• **Provided data**

════════

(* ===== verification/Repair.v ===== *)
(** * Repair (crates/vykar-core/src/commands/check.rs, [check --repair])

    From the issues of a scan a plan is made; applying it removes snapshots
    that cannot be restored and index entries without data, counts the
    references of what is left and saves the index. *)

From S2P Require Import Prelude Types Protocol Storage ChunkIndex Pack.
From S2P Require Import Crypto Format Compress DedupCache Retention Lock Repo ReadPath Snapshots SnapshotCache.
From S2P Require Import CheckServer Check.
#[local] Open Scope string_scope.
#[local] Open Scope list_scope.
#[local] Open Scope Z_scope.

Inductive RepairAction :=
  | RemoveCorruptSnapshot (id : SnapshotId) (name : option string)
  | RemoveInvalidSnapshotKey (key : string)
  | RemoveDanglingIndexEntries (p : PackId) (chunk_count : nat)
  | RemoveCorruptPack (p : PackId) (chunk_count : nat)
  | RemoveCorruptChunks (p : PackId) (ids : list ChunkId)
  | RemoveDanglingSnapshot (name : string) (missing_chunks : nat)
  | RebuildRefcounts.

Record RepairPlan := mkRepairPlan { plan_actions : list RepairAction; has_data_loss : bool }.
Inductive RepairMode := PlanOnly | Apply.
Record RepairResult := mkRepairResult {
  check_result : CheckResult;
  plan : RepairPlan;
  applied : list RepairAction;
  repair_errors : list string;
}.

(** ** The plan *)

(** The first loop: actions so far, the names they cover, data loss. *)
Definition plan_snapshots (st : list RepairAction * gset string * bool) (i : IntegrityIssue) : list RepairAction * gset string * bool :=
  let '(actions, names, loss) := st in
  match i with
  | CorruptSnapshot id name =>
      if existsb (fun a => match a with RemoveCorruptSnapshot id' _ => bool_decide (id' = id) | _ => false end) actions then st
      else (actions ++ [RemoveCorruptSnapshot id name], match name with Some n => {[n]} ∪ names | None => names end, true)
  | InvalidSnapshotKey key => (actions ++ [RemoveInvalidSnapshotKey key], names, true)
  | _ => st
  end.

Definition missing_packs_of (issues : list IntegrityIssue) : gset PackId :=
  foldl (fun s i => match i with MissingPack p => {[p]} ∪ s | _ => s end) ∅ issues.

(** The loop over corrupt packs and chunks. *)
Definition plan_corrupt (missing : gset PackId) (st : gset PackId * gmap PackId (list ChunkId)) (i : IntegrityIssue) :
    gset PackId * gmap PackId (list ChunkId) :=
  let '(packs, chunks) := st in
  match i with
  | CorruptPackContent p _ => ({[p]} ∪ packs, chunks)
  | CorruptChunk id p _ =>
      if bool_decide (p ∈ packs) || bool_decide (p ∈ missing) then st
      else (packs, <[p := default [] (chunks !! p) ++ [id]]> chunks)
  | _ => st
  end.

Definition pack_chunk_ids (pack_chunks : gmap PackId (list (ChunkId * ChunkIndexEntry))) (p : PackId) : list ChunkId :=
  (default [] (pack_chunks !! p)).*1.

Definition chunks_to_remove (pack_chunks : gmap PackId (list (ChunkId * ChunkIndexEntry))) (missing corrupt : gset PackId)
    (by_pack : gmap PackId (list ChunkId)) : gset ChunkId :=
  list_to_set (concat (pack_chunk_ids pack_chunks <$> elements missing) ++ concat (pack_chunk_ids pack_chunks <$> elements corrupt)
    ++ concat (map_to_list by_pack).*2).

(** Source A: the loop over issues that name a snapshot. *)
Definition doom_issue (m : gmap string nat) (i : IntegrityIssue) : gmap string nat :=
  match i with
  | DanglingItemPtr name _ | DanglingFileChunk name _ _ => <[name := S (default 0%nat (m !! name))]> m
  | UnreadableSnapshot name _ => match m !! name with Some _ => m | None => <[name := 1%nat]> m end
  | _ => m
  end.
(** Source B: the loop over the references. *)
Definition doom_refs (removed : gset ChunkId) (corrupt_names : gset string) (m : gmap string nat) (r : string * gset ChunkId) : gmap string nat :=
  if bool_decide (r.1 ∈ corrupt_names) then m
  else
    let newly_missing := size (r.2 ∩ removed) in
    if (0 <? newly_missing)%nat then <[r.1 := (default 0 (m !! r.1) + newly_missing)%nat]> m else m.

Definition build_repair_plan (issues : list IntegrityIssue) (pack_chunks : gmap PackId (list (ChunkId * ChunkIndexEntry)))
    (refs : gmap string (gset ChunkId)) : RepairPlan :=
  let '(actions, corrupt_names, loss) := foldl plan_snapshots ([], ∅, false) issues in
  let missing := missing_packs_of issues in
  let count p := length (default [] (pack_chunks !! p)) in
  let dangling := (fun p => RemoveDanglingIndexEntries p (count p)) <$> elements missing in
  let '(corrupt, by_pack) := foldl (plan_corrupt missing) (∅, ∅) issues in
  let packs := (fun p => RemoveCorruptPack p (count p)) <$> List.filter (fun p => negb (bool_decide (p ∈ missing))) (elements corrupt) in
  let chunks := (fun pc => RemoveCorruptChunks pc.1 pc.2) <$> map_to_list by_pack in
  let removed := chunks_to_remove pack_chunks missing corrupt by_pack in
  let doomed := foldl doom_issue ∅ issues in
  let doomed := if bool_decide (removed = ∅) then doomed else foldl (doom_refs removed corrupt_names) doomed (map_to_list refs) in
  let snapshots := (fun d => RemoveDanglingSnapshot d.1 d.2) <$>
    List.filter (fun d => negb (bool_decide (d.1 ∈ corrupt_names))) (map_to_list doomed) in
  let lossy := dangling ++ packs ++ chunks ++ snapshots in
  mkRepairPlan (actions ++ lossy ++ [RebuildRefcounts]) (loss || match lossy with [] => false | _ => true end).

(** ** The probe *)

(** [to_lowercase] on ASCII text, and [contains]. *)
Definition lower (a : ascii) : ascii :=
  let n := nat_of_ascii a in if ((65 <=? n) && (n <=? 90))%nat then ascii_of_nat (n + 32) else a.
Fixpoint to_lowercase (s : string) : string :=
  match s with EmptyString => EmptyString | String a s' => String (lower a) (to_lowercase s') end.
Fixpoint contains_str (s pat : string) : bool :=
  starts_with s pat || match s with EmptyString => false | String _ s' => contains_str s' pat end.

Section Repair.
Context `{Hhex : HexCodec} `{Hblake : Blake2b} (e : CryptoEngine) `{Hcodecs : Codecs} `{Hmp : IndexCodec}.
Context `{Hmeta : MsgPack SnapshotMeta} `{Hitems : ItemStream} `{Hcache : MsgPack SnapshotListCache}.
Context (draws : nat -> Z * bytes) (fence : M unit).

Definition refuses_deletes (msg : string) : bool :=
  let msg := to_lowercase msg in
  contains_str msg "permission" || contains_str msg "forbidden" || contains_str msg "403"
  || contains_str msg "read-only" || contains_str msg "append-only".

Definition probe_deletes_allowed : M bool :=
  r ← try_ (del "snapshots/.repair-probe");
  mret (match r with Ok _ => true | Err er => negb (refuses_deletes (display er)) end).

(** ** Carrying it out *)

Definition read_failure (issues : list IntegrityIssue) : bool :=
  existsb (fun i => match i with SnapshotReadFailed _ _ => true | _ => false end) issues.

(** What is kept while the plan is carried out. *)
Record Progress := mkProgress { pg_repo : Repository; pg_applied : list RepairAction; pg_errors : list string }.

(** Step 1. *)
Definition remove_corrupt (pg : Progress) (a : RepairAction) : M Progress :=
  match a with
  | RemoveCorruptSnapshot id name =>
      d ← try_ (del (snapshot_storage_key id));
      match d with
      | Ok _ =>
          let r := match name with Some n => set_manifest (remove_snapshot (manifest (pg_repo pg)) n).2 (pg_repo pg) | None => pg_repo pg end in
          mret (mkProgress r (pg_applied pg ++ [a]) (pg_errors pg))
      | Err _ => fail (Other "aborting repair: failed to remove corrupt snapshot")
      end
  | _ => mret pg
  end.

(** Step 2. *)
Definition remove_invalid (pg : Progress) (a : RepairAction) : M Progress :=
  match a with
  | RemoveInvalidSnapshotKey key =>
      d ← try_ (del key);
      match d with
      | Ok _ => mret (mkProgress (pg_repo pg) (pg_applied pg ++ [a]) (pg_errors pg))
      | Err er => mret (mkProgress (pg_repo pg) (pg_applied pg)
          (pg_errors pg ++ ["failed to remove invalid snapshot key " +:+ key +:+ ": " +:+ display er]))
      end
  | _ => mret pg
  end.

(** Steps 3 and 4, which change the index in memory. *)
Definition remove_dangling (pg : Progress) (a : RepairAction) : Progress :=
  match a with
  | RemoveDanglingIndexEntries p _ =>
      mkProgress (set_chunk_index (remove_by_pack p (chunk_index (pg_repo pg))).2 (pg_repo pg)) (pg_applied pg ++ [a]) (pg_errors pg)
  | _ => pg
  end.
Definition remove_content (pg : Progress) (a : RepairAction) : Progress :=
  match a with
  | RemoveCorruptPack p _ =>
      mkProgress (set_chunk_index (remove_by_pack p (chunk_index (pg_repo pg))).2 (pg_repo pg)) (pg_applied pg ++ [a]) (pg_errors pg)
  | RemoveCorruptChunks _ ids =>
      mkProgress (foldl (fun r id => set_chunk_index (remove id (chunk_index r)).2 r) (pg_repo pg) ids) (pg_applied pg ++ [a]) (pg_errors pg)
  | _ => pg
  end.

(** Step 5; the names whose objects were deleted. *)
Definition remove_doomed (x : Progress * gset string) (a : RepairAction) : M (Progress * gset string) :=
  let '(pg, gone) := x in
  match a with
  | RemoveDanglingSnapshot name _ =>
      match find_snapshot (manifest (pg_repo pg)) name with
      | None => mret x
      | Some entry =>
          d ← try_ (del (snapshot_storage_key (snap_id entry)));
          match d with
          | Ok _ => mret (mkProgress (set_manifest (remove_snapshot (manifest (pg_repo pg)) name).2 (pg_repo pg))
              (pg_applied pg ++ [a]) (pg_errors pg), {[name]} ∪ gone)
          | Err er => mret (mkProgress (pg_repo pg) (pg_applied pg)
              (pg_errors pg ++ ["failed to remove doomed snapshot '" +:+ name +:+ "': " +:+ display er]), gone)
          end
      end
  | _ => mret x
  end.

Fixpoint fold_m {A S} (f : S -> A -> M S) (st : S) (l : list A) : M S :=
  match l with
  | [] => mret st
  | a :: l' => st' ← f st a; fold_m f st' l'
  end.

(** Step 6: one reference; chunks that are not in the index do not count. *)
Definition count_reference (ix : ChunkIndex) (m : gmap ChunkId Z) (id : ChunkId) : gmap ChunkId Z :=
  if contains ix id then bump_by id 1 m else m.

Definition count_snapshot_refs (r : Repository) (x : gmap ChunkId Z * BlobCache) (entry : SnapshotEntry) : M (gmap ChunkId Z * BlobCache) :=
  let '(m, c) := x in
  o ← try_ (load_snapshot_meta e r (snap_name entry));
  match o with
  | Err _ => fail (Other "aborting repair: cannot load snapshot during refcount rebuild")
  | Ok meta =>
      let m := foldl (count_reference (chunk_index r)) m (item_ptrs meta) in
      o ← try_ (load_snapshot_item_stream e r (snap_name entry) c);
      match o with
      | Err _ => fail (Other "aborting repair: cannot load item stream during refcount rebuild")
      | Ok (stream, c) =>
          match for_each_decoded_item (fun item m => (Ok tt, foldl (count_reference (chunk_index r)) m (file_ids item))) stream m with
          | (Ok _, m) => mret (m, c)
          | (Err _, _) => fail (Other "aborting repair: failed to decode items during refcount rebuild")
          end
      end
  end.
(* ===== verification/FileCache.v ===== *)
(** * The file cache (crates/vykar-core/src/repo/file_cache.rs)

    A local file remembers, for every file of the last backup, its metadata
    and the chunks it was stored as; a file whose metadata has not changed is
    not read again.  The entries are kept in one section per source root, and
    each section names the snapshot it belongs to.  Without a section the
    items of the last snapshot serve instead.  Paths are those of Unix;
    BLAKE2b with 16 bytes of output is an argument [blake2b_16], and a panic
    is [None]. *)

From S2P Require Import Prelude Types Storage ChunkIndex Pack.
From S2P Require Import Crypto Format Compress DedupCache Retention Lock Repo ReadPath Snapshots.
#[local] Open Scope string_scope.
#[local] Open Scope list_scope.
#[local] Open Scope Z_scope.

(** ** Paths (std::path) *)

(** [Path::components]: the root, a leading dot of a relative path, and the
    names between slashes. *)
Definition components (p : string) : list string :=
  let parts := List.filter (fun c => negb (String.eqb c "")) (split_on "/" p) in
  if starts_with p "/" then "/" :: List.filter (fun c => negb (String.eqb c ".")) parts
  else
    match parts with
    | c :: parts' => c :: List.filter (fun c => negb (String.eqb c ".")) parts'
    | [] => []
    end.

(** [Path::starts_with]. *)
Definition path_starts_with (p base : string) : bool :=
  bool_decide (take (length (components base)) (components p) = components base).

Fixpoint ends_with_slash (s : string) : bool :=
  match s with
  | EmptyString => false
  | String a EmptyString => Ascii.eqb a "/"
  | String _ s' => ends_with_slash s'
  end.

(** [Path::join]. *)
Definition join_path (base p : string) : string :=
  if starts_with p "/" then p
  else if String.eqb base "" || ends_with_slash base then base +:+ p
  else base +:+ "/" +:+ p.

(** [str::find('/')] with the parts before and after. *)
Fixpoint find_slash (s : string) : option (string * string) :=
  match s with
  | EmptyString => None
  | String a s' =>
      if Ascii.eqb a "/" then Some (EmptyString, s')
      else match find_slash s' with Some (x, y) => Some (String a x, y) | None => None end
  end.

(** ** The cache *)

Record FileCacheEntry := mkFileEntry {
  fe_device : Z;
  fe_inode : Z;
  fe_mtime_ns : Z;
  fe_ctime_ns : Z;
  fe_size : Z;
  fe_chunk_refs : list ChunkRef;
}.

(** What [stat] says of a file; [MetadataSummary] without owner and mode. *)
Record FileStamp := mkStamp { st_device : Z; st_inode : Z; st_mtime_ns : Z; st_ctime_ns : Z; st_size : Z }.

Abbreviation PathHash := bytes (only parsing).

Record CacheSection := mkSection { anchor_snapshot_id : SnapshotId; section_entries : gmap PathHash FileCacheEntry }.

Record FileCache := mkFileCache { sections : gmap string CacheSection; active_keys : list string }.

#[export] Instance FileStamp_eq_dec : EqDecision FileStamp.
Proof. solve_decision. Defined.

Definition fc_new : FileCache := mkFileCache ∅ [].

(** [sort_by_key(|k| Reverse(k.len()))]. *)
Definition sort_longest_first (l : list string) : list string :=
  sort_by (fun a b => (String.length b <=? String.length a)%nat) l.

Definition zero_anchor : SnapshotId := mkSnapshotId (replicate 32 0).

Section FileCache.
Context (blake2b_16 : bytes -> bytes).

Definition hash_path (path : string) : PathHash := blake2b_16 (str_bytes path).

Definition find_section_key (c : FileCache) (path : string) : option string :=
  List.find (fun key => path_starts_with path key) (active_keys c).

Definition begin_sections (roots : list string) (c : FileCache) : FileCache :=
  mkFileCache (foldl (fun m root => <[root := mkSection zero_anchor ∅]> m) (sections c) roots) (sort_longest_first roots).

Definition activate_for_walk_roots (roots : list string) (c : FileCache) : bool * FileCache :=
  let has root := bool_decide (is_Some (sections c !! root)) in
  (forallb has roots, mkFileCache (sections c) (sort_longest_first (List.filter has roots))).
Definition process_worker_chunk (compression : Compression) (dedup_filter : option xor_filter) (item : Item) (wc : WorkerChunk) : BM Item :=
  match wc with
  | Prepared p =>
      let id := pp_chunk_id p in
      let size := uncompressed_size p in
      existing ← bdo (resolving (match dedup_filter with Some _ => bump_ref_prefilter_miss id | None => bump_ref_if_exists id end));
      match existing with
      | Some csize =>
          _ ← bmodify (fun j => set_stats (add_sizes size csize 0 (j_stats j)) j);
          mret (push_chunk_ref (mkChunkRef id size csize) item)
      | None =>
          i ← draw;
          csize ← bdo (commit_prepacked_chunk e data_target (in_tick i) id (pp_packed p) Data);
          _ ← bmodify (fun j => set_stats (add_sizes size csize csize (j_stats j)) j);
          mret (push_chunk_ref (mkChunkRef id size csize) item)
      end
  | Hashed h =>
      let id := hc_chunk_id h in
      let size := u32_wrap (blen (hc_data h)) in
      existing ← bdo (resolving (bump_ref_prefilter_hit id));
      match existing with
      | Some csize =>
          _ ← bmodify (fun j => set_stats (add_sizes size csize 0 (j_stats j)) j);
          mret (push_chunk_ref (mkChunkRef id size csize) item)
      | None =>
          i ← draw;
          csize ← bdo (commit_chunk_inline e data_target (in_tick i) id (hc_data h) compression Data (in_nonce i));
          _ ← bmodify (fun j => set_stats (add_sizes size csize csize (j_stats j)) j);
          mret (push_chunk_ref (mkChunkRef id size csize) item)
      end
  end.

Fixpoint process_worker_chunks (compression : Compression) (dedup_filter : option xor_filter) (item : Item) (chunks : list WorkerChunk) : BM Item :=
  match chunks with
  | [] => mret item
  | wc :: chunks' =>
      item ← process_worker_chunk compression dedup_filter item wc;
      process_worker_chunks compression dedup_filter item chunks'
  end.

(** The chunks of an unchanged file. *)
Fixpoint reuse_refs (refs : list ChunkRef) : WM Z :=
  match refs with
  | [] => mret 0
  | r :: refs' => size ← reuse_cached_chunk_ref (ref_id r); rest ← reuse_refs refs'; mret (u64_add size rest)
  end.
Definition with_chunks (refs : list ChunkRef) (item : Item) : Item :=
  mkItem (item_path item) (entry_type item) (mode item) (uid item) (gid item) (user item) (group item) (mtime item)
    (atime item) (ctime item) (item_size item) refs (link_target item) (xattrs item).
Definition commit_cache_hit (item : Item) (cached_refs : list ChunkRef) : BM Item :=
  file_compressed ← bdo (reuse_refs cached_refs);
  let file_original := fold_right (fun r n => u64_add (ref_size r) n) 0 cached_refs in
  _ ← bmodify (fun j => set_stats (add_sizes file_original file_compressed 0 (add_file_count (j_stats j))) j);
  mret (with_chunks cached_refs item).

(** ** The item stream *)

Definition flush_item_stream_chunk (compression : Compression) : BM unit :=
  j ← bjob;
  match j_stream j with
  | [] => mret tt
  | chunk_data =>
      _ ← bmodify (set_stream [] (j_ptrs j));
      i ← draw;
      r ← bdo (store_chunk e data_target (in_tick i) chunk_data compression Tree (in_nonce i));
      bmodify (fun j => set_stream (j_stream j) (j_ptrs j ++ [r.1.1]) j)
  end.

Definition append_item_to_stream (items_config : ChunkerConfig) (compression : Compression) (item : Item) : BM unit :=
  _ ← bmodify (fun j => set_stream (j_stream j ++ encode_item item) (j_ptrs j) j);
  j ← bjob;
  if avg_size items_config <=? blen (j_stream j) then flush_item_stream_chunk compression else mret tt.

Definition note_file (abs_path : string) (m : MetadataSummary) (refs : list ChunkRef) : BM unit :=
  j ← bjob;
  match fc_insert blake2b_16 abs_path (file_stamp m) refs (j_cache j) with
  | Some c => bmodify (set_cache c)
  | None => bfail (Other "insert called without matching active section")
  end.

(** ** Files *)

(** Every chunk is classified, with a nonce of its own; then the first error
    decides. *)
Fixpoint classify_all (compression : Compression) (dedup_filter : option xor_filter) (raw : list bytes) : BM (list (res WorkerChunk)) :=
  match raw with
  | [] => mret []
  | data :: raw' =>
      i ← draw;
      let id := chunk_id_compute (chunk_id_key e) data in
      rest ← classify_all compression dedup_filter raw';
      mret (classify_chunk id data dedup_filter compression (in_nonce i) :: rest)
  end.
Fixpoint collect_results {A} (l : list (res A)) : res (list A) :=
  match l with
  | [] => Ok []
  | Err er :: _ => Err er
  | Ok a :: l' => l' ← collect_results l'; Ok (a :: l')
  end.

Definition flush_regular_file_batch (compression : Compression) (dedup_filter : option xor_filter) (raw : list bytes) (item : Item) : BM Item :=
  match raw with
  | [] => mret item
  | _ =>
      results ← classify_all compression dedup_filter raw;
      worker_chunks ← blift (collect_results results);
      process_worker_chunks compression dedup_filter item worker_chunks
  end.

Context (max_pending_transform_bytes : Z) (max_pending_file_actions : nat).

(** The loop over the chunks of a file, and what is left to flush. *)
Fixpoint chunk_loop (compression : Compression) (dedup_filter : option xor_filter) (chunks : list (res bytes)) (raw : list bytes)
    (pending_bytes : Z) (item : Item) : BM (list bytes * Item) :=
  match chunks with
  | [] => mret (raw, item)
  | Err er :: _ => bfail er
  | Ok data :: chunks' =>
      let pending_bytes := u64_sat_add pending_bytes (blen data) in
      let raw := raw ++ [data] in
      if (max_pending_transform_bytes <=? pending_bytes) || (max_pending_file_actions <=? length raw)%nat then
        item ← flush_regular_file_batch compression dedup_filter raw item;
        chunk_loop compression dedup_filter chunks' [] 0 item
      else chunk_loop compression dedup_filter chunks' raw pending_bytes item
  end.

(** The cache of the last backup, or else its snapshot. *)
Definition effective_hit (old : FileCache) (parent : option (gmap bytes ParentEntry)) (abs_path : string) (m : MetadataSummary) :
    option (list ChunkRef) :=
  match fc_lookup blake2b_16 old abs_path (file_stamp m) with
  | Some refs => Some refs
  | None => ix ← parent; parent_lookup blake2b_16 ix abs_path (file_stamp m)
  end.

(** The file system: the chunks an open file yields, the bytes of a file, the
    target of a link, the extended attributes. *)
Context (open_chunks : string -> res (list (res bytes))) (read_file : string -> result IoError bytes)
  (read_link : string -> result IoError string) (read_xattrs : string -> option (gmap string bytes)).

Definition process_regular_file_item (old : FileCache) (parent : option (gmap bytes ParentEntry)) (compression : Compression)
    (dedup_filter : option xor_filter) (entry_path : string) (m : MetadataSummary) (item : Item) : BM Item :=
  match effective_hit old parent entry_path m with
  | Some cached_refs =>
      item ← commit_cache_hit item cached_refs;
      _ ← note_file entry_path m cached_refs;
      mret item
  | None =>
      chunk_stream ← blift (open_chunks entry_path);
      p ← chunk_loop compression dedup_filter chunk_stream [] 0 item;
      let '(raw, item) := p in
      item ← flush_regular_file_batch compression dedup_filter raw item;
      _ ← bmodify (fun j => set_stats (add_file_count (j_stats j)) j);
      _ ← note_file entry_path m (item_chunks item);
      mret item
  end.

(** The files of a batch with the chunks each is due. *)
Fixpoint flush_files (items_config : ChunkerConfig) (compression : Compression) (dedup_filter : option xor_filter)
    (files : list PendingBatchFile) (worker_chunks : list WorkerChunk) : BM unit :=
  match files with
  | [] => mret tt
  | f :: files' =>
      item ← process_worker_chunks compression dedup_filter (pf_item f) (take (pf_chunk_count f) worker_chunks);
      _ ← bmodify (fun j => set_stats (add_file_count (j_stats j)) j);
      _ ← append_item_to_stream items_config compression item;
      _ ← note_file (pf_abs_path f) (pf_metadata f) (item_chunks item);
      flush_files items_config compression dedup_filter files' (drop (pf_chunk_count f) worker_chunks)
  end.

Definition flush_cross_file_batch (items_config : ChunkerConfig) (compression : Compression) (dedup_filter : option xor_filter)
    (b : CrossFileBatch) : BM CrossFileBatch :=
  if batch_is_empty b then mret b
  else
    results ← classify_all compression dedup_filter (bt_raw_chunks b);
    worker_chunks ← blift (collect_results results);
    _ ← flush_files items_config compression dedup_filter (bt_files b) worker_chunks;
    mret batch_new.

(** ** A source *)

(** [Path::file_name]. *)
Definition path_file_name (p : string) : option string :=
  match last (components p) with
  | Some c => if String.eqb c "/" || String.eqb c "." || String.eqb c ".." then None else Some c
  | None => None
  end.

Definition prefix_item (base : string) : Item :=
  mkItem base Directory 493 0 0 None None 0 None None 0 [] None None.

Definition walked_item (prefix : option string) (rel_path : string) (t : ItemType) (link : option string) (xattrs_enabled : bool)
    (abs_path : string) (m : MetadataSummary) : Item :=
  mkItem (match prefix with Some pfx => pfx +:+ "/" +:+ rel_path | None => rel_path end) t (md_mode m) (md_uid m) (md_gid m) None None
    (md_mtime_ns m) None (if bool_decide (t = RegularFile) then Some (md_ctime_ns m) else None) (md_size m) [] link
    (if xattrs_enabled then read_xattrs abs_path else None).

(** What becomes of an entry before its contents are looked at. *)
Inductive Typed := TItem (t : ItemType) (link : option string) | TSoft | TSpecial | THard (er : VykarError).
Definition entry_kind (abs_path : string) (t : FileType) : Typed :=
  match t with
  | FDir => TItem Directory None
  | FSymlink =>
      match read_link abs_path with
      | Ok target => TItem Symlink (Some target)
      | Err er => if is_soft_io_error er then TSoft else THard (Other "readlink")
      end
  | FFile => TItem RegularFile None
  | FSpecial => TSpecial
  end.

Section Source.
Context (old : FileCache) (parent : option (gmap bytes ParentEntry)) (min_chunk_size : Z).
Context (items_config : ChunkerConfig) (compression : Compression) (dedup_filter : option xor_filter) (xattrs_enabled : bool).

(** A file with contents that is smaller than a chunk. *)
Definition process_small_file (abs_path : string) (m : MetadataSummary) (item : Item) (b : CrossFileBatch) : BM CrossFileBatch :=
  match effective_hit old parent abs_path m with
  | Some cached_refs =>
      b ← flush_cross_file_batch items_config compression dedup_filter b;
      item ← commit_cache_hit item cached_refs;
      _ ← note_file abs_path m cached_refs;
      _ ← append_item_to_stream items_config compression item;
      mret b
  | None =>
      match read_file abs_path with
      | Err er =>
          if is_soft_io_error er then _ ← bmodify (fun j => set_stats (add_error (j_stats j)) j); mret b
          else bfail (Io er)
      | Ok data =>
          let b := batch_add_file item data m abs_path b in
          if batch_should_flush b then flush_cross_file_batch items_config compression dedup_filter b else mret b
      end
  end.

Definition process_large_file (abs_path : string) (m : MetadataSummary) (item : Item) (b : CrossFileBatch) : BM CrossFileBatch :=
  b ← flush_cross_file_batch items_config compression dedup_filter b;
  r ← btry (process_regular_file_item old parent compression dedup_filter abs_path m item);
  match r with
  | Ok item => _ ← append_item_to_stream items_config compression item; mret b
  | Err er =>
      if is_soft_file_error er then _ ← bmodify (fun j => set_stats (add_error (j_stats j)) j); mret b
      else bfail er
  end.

════════

• **Exercise requirements**
Copy range, inclusive: the line holding "if batch_is_empty b then mret b" to the line holding "Definition prefix_item (base". Reproduce exactly those lines of the records above and no others.

• **Solution to this problem**
  if batch_is_empty b then mret b
  else
    results ← classify_all compression dedup_filter (bt_raw_chunks b);
    worker_chunks ← blift (collect_results results);
    _ ← flush_files items_config compression dedup_filter (bt_files b) worker_chunks;
    mret batch_new.

(** ** A source *)

(** [Path::file_name]. *)
Definition path_file_name (p : string) : option string :=
  match last (components p) with
  | Some c => if String.eqb c "/" || String.eqb c "." || String.eqb c ".." then None else Some c
  | None => None
  end.

Definition prefix_item (base : string) : Item :=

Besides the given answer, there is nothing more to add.